■ **WHAT YOU WILL DO**
Use the entries below and reproduce exactly the lines from the one containing "requested ref image.(is_RegistryCredentialID))" down to the one containing "(sort_slice (claim_less rows) rows))).", both of them included.

■ **EXCERPTED DATA**
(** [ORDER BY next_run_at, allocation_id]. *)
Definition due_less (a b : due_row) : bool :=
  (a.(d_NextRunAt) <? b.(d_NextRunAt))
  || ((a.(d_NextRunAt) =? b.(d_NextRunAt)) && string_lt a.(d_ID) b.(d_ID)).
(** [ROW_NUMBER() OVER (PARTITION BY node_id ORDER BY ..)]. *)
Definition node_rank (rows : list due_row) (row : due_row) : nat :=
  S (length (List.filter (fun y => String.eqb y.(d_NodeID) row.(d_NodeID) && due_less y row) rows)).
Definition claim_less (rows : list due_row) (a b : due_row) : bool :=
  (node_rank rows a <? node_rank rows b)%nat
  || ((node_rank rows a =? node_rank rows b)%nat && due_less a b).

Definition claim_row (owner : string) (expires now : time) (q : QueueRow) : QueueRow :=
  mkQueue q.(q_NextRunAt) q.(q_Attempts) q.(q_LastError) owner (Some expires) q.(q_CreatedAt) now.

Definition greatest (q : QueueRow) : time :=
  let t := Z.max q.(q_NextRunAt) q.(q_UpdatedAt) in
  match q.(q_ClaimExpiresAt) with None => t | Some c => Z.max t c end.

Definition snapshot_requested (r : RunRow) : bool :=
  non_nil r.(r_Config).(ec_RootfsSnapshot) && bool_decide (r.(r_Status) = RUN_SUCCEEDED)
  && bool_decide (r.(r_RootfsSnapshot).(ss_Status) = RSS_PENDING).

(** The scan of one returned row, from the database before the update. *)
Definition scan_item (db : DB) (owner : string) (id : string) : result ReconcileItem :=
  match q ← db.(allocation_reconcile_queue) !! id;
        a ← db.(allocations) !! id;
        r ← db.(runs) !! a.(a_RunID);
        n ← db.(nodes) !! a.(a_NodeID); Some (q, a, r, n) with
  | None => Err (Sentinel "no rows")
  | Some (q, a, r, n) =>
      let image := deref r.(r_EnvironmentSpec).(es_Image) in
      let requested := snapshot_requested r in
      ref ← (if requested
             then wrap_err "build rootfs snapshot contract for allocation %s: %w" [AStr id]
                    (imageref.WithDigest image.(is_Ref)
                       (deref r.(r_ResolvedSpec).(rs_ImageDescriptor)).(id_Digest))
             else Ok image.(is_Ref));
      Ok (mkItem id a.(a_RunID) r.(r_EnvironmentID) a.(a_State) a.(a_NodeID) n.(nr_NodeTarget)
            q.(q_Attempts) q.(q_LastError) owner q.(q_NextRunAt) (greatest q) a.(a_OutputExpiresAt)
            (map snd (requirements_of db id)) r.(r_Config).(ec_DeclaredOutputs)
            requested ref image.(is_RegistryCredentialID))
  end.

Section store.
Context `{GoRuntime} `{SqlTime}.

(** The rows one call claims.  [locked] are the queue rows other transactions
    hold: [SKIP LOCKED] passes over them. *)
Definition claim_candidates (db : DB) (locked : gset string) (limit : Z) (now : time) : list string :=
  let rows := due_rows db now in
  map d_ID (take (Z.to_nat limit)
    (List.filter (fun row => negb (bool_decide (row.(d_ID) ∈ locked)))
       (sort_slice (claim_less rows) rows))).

==

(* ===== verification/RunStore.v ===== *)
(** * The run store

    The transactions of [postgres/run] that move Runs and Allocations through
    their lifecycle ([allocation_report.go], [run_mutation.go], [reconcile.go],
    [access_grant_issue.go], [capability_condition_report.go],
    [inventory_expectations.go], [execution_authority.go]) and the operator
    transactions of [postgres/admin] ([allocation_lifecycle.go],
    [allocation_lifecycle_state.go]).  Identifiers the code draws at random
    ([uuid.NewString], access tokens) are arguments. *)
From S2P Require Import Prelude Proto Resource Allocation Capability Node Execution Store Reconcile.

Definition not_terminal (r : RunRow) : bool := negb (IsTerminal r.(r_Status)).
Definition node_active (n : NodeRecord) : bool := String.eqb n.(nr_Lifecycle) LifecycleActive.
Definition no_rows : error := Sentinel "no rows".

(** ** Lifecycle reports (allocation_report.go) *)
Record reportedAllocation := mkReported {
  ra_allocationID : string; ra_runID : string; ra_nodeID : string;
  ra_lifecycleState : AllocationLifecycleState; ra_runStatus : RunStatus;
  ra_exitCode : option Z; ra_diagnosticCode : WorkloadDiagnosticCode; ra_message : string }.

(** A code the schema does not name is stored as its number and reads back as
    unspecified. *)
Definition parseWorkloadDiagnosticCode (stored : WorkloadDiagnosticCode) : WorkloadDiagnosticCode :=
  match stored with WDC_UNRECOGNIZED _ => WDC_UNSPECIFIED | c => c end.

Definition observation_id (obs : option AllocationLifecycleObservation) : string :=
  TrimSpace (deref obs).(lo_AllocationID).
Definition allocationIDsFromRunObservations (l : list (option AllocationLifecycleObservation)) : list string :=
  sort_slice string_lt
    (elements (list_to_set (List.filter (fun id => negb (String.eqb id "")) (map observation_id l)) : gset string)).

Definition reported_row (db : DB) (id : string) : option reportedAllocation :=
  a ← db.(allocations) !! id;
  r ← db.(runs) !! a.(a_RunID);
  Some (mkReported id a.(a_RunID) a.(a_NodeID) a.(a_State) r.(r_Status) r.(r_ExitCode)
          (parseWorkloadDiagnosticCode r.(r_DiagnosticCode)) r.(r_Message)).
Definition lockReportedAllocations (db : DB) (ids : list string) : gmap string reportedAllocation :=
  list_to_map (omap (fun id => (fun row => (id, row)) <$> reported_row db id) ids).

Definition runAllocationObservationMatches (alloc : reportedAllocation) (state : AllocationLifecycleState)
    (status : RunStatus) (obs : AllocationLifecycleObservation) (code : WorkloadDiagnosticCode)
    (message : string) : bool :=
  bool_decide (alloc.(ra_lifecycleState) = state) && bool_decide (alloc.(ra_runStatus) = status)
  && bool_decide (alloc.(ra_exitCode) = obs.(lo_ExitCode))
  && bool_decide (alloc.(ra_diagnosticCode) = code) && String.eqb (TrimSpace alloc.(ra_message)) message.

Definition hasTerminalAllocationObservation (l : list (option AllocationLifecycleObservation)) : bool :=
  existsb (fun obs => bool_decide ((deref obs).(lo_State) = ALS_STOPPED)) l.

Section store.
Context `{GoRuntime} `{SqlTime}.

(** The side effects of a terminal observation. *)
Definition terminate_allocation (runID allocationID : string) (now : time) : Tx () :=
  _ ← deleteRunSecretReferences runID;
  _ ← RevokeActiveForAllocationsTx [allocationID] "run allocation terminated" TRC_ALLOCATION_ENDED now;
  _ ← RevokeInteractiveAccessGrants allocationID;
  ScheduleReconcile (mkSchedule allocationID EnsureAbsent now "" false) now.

■ **THE COMPLETED TASK**
            requested ref image.(is_RegistryCredentialID))
  end.

Section store.
Context `{GoRuntime} `{SqlTime}.

(** The rows one call claims.  [locked] are the queue rows other transactions
    hold: [SKIP LOCKED] passes over them. *)
Definition claim_candidates (db : DB) (locked : gset string) (limit : Z) (now : time) : list string :=
  let rows := due_rows db now in
  map d_ID (take (Z.to_nat limit)
    (List.filter (fun row => negb (bool_decide (row.(d_ID) ∈ locked)))
       (sort_slice (claim_less rows) rows))).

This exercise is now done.